When did you start to love Morry as much as you do? Was it when you were a kid?
I didn’t start playing the game until 2016, so I’m real late to the party fdhkg
So no, I wasn’t a kid when I started liking him! When I first was playing through the game, Fred was my favorite character, for some reason. I just thought it was cute when he fell asleep on the ground after Raz helped him, something like that. Nothing super deep. I actually really disliked Oleander, though I did find Basic Braining fascinating and fun- I quite like when things are chaotic and dark, like the majority of that level.
But then when I got to the Meat Circus, man oh man I swore I would die for him right the second I stepped in there. Little Oly was so sweet and cute and scared and desperate. I knew exactly what was up the second I walked in, and I saw myself in him and his situation. Every frantic movement, every squeak in his voice, every nervous twitch and anxious touch he gave Raz, I felt it in my bones, I knew every thought and worry that must have torn through his mind immediately. It was just, gosh, something I’ve never felt before. I never thought I was going to find a character that I was like, that I had absolutely no shame in having the things I have in common with.
After beating the game, I immediately started again, more observant of Oleander. Everything about him suddenly made so much sense to me. His temper, frustration, and irritability, his isolation, his sleeping through the day, it was all connected, it all made sense. He was showing several signs of PTSD, but no one was giving him the help he so desperately and obviously needed. He was too stubborn to reach out to anyone and get that help- asking for help is a weakness, and being weak is what got him into trouble in the first place, and he should never let that happen again, lest he’s seen as a useless burden on others that should be killed off.

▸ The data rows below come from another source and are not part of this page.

(* ===== verification/Row.v ===== *)
(** * Rows of a mutation partition (mutation_partition.cc, atomic_cell_or_collection.hh)

    A row maps the ids of its columns to cells. It has two representations: a
    vector with a set of the ids that are present, for ids below 32, and a tree.
    [row::apply_reversibly] merges a row into another one such that an exception
    in the middle, or a later [row::revert], restores it. PORT adds to a cell the
    number of the most recent version of the partition, which the merge sets when
    the new cell wins.

    An allocation that fails throws; [fault] says which one, per cell. The
    comparison of the keys of a collection belongs to its type and is a parameter,
    as are the fragmentation of a counter cell and the size [internal_count] of
    the vector inside a row. *)

From stdpp Require Import gmap.
From S2P Require Import Prelude Mergeable Keyed Cell Counters.
Open Scope Z_scope.

(** ** Cell objects *)

Inductive content :=
| Atomic (c : atomic_cell)
| Counter (c : counter_cell)
| Collection (c : collection).

(** [atomic_cell_or_collection]: the data, [None] when it is empty, with the flags
    of the cell; the number of the most recent version. *)
Record cell_obj := Cell {
  data : option content; revert_set : bool; in_place_set : bool; one_piece : bool; most_recent_version : Z }.

Definition empty_cell : cell_obj := Cell None false false true 0.

(** [std::move] from an object: its data go, the number stays. *)
Definition moved (c : cell_obj) : cell_obj := Cell None false false true (most_recent_version c).

Definition set_revert (b : bool) (c : cell_obj) : cell_obj :=
  Cell (data c) b (in_place_set c) (one_piece c) (most_recent_version c).
Definition set_version (v : Z) (c : cell_obj) : cell_obj :=
  Cell (data c) (revert_set c) (in_place_set c) (one_piece c) v.

Definition as_counter (c : cell_obj) : option counter_object :=
  match data c with
  | Some (Counter k) => Some (CObj k (revert_set c) (in_place_set c) (one_piece c) (most_recent_version c))
  | _ => None
  end.
Definition of_counter (k : counter_object) : cell_obj :=
  Cell (Some (Counter (cc k))) (cc_revert k) (in_place_revert k) (contiguous k) (cc_version k).

(** ** Merging cells *)

Inductive column_type := AtomicColumn | CounterColumn | CollectionColumn (less : bytes -> bytes -> bool).

Section merge.
Variable one_fragment : nat -> bool.

(** [apply_reversibly]; [oom]: the allocation of the merged cell fails. *)
Definition apply_cells (def : column_type) (oom : bool) (dst src : cell_obj) (version : Z) : merge_outcome cell_obj :=
  match def with
  | CounterColumn =>
      match as_counter dst, as_counter src with
      | Some d, Some s =>
          match counter_apply_reversibly one_fragment oom d s with
          | CApplied did_apply d s => Merged (of_counter d) (set_revert did_apply (of_counter s))
          | CThrew d s => Threw (of_counter d) (of_counter s)
          | CAborted => Stuck
          end
      | _, _ => Stuck
      end
  | AtomicColumn =>
      match data dst, data src with
      | Some (Atomic d), Some (Atomic s) =>
          if compare_atomic_cell_for_merge d s <? 0 then Merged (set_version version src) (set_revert true dst)
          else Merged dst (set_revert false src)
      | _, _ => Stuck
      end
  | CollectionColumn less =>
      match data dst, data src with
      | Some (Collection d), Some (Collection s) =>
          if oom then Threw dst src
          else Merged (Cell (Some (Collection (collection_merge less d s))) false false true 0) dst
      | _, _ => Stuck
      end
  end.

(** [revert]; [None]: an assertion of the counters fails. *)
Definition revert_cells (def : column_type) (dst src : cell_obj) : option (cell_obj * cell_obj) :=
  match def with
  | CollectionColumn _ => Some (src, dst)
  | AtomicColumn => if revert_set src then Some (set_revert false src, dst) else Some (dst, src)
  | CounterColumn =>
      if revert_set src then
        match as_counter dst, as_counter (set_revert false src) with
        | Some d, Some s => '(d, s) ← counter_revert_apply one_fragment d s; Some (of_counter d, of_counter s)
        | _, _ => None
        end
      else Some (dst, src)
  end.

(** ** Rows *)

Definition max_vector_size : nat := 32.

Inductive storage :=
| Vec (present : gset nat) (v : list cell_obj)
| Tree (m : gmap nat cell_obj).

Record row := Row { store : storage; row_size : Z }.

Definition empty_row : row := Row (Vec ∅ []) 0.

Definition find_cell (r : row) (id : nat) : option cell_obj :=
  match store r with
  | Vec present v => if bool_decide (id < length v)%nat && bool_decide (id ∈ present) then v !! id else None
  | Tree m => m !! id
  end.

(** [vector_to_set]: the present cells move to a tree. *)
Definition vector_to_set (present : gset nat) (v : list cell_obj) : gmap nat cell_obj :=
  filter (fun p => p.1 ∈ present) (map_seq 0 v : gmap nat cell_obj).

(** Which allocation fails while a cell is merged. *)
Inductive fault := NoFault | FailResize | FailEmplace | FailToSet | FailEntry | FailMerge.

#[export] Instance fault_eq_dec : EqDecision fault.
Proof. solve_decision. Defined.

(** What the merge of a cell does: the row and the cell after it. *)
Abbreviation cell_step := (step_outcome row cell_obj).

(** [resize(id)] on a vector that is not longer. *)
Definition resize (id : nat) (v : list cell_obj) : list cell_obj := v ++ replicate (id - length v) empty_cell.

Definition after_merge (o : merge_outcome cell_obj) (put : cell_obj -> row) : cell_step :=
  match o with
  | Merged d s => StepMerged (put d) s
  | Threw d s => StepThrew (put d) s
  | Stuck => StepStuck
  end.

(** The merge of a cell into a tree, which does not pass the version on. *)
Definition apply_tree (f : fault) (def : column_type) (id : nat) (m : gmap nat cell_obj) (n : Z) (value : cell_obj) : cell_step :=
  match m !! id with
  | None =>
      if bool_decide (f = FailEntry) then StepThrew (Row (Tree m) n) value
      else StepMerged (Row (Tree (<[id := value]> m)) (n + 1)) empty_cell
  | Some c => after_merge (apply_cells def (bool_decide (f = FailMerge)) c value 0) (fun d => Row (Tree (<[id := d]> m)) n)
  end.

(** [row::apply_reversibly] of one cell. *)
Definition apply_cell (f : fault) (def : column_type) (id : nat) (r : row) (value : cell_obj) (version : Z) : cell_step :=
  match store r with
  | Vec present v =>
      if bool_decide (id < max_vector_size)%nat then
        match v !! id with
        | None =>
            if bool_decide (f = FailResize) then StepThrew r value
            else if bool_decide (f = FailEmplace) then StepThrew (Row (Vec present (resize id v)) (row_size r)) value
            else StepMerged (Row (Vec ({[id]} ∪ present) (resize id v ++ [value])) (row_size r + 1)) (moved value)
        | Some c =>
            match data c with
            | None => StepMerged (Row (Vec ({[id]} ∪ present) (<[id := value]> v)) (row_size r + 1)) (moved value)
            | Some _ =>
                after_merge (apply_cells def (bool_decide (f = FailMerge)) c value version)
                  (fun d => Row (Vec present (<[id := d]> v)) (row_size r))
            end
        end
      else if bool_decide (f = FailToSet) then StepThrew r value
      else apply_tree f def id (vector_to_set present v) (row_size r) value
  | Tree m => apply_tree f def id m (row_size r) value
  end.

(** [row::revert] of one cell; [None] if the row has no such cell. *)
Definition revert_cell (def : column_type) (id : nat) (r : row) (src : cell_obj) : option (row * cell_obj) :=
  match store r with
  | Vec present v =>
      dst ← v !! id;
      match data src with
      | None => Some (Row (Vec (present ∖ {[id]}) (<[id := src]> v)) (row_size r - 1), dst)
      | Some _ =>
          '(dst, src) ← revert_cells def dst src;
          Some (Row (Vec present (<[id := dst]> v)) (row_size r), src)
      end
  | Tree m =>
      dst ← m !! id;
      match data src with
      | None => Some (Row (Tree (delete id m)) (row_size r - 1), dst)
      | Some _ =>
          '(dst, src) ← revert_cells def dst src;
          Some (Row (Tree (<[id := dst]> m)) (row_size r), src)
      end
  end.

(** ** Whole rows *)

Variable internal_count : nat.

(** The ids of a row, in the order of [for_each_cell]. *)
Definition row_ids (r : row) : list nat :=
  match store r with
  | Vec present v => filter (fun i => i ∈ present) (seq 0 (length v))
  | Tree m => merge_sort le (elements (dom m))
  end.

(** The cell that [for_each_cell] passes by reference is written back. *)
Definition put_cell (id : nat) (c : cell_obj) (r : row) : row :=
  match store r with
  | Vec present v => Row (Vec present (<[id := c]> v)) (row_size r)
  | Tree m => Row (Tree (<[id := c]> m)) (row_size r)
  end.

(** [row::reserve]; [None]: the conversion to a tree fails. *)
Definition reserve (oom : bool) (last_column : nat) (r : row) : option row :=
  match store r with
  | Vec present v =>
      if bool_decide (internal_count <= last_column)%nat then
        if oom then None
        else if bool_decide (max_vector_size <= last_column)%nat then Some (Row (Tree (vector_to_set present v)) (row_size r))
        else Some r
      else Some r
  | Tree _ => Some r
  end.

(** The greatest id that [other] may have. *)
Definition last_id (r : row) : nat :=
  match store r with
  | Vec _ v => length v - 1
  | Tree _ => default O (last (row_ids r))
  end.

Record row_fault := RowFault { fail_reserve : bool; fail_cell : nat -> fault }.

Section whole.
Variable defs : nat -> column_type.

(** [for_each_cell] with its rollback, which goes back from the latest cell. *)
Definition apply_each (f : nat -> fault) (version : Z) : list nat -> row -> row -> merge_outcome row :=
  fun ids => apply_keys find_cell put_cell
    (fun id dst c => apply_cell (f id) (defs id) id dst c version)
    (fun id dst c => revert_cell (defs id) id dst c) (fun visited => visited) ids [].

(** [row::apply_reversibly] and [row::revert] of a row. *)
Definition row_apply_reversibly (version : Z) (f : row_fault) (dst src : row) : merge_outcome row :=
  if row_size src =? 0 then Merged dst src
  else
    match reserve (fail_reserve f) (last_id src) dst with
    | None => Threw dst src
    | Some dst => apply_each (fail_cell f) version (row_ids src) dst src
    end.

Definition row_revert (dst src : row) : option (row * row) :=
  revert_keys find_cell put_cell (fun id dst c => revert_cell (defs id) id dst c) (row_ids src) dst src.
End whole.
End merge.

I’m so happy about his growth in RoR. He may not be taller (lol) but he allows himself to be more vulnerable around the others, he allows himself to cry, to want and need, to enjoy things without shame and fear of judgement. Hell, he even apparently exorcises now, which is not only good for his body, but also his mind. He’s really, finally taking the steps to help himself, and I’m very proud of him for it!

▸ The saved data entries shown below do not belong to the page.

Lemma consume_fragments_spec pt rs l : forall seen p c,
  ordered l -> Forall fragment_valid l -> (forall f, f ∈ l -> before reversed (frag_pos f) p = false) ->
  acc_inv reversed pt seen p (range_tombstones c) -> rs = seen ++ ranges_of l ->
  (forall rt, rt ∈ seen -> before reversed p (at_bound (first_bound reversed rt)) = false) ->
  tombstone_valid pt -> Forall (fun rt => tombstone_valid (tomb rt)) rs ->
  0 <= rows_in_current_partition c < current_partition_limit c -> current_partition_limit c < 2 ^ 32 ->
  answers c (consume_fragments less s l c)
    (take (Z.to_nat (current_partition_limit c - rows_in_current_partition c)) (visible_rows pt rs l)).
Proof.
  induction l as [|f l IH]; intros seen p c [Hns Hord] Hval Hp Hacc Hrs Hseen Hpt Hvrs Hn Hlim.
  { simpl. rewrite take_nil. apply answers_none, quiet_refl. }
  apply Forall_cons in Hns as [Hf Hns]. apply StronglySorted_inv in Hord as [Hord Hafter]. rewrite Forall_forall in Hafter.
  apply Forall_cons in Hval as [Hvf Hval]. assert (before reversed (frag_pos f) p = false) as Hpf by (apply Hp, elem_of_cons; by left).
  destruct f as [r|k d|rt]; [done| |].
  - assert (covering pt rs k = (tombstone_for_row less reversed k (range_tombstones c)).2) as Hcov.
    { simpl. destruct (acc_advance reversed pt seen p _ _ Hacc Hpf) as [_ Hc]. simpl in Hc. rewrite Hc, Hrs. symmetry.
      change (ranges_of (ClusteringRow k d :: l)) with (ranges_of l). by apply (covering_now pt seen p). }
    assert (acc_inv reversed pt seen (at_key k) (tombstone_for_row less reversed k (range_tombstones c)).1) as Hacc'.
    { by destruct (acc_advance reversed pt seen p _ _ Hacc Hpf) as [? _]. }
    pose proof (consume_row_spec k d c) as Hrow. simpl. destruct (tombstone_for_row less reversed k (range_tombstones c)) as [a cov]. simpl in Hcov, Hacc'.
    subst cov. destruct (Hrow Hvf (covering_tombstone_valid _ _ _ Hpt Hvrs) ltac:(lia)) as (c' & stop & -> & Ha & Hres). clear Hrow.
    assert (forall c2, range_tombstones c2 = a -> 0 <= rows_in_current_partition c2 < current_partition_limit c2 -> current_partition_limit c2 < 2 ^ 32 ->
      answers c2 (consume_fragments less s l c2) (take (Z.to_nat (current_partition_limit c2 - rows_in_current_partition c2)) (visible_rows pt rs l))) as IH'.
    { intros c2 Ha2 Hn2 Hl2. apply (IH seen (at_key k)); try done; [by rewrite Ha2|].
      intros rt Hrt. by eapply not_before_trans; [apply (Hseen rt Hrt)|]. }
    destruct (row_shown now (covering pt rs k) d).
    + destruct Hres as (Hs & Hn' & -> & Hf' & o & Ho & Hsh). pose proof Hs as (_ & _ & _ & Hlim').
      replace (Z.to_nat (current_partition_limit c - rows_in_current_partition c))
        with (S (Z.to_nat (current_partition_limit c' - rows_in_current_partition c'))) by lia. simpl.
      destruct (Z.eqb_spec (rows_in_current_partition c + 1) (current_partition_limit c)) as [E|E].
      * eapply row_answers; [done..|]. replace (Z.to_nat _) with 0%nat by lia. apply answers_none, quiet_refl.
      * eapply row_answers; [done..|]. apply IH'; [done|lia|lia].
    + destruct Hres as [-> Hq]. pose proof Hq as ((_ & _ & _ & Hlim') & Hn' & _). eapply quiet_answers; [exact Hq|].
      rewrite <- Hlim', <- Hn'. apply IH'; [done|lia|lia].
  - simpl. destruct (consume_range_quiet rt c) as (c' & -> & Hq & Ha). pose proof Hq as ((_ & _ & _ & Hlim') & Hn' & _).
    destruct Hvf as [Hvt Hproper]. eapply quiet_answers; [exact Hq|]. rewrite <- Hlim', <- Hn'.
    apply (IH (seen ++ [rt]) (at_bound (first_bound reversed rt))); try done; [by rewrite Ha; eapply acc_apply_inv|by rewrite Hrs, <- app_assoc| |lia|lia].
    intros rt' [Hrt'|Hrt']%elem_of_app.
    + by eapply not_before_trans; [apply (Hseen rt' Hrt')|].
    + apply list_elem_of_singleton in Hrt' as ->. apply before_irrefl.
Qed.

(** ** A partition and its limits *)

Hypothesis Hstatic : forall id, def_ok (static_columns (columns s) id).

Definition body (l : list fragment) : list fragment := match l with StaticRow _ :: l' => l' | _ => l end.

(** Something of the static row is visible. *)
Definition static_shown (pt : tombstone) (l : list fragment) : bool :=
  match l with
  | StaticRow r :: _ => existsb (fun id => bool_decide (is_Some (visible_data now pt (cell_data r id)))) (row_ids r)
  | _ => false
  end.

Definition partition_deletion (t : tombstone) : tombstone := if has_tombstone t then t else no_tombstone.

(** The rows of a partition that fit the limits, and what they count for: a live
    static row counts as a row when there is none and no clustering key was asked for. *)
Definition wanted_rows (limit : Z) (t : tombstone) (l : list fragment) : list (prefix * tombstone * deletable_row) :=
  take (Z.to_nat (Z.min limit (partition_row_limit s))) (visible_rows (partition_deletion t) (ranges_of l) (body l)).
Definition rows_counted (limit : Z) (dk : Z) (t : tombstone) (l : list fragment) : Z :=
  if bool_decide (wanted_rows limit t l = []) && static_shown (partition_deletion t) l && negb (slice_selects s dk) then 1
  else Zlen (wanted_rows limit t l).

Definition partition_ok (p : Z * tombstone * list fragment) : Prop :=
  tombstone_valid p.1.2 /\ ordered (body p.2) /\ Forall fragment_valid p.2.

From day 1, my love for him has only grown, exponentially so.
Morry has become a sort of symbol of self-love and pride in my life. He no longer feels like he has to prove his worth to others any more, he doesn’t need to justify his existence. He exists, he might take up some resources, he might take up some space, he might not be the greatest on missions, but that’s okay. He is still a human, and he is just as deserving of love and respect as anyone else!
I am going to be the most insufferable person on the planet when Psychonauts 2 comes out.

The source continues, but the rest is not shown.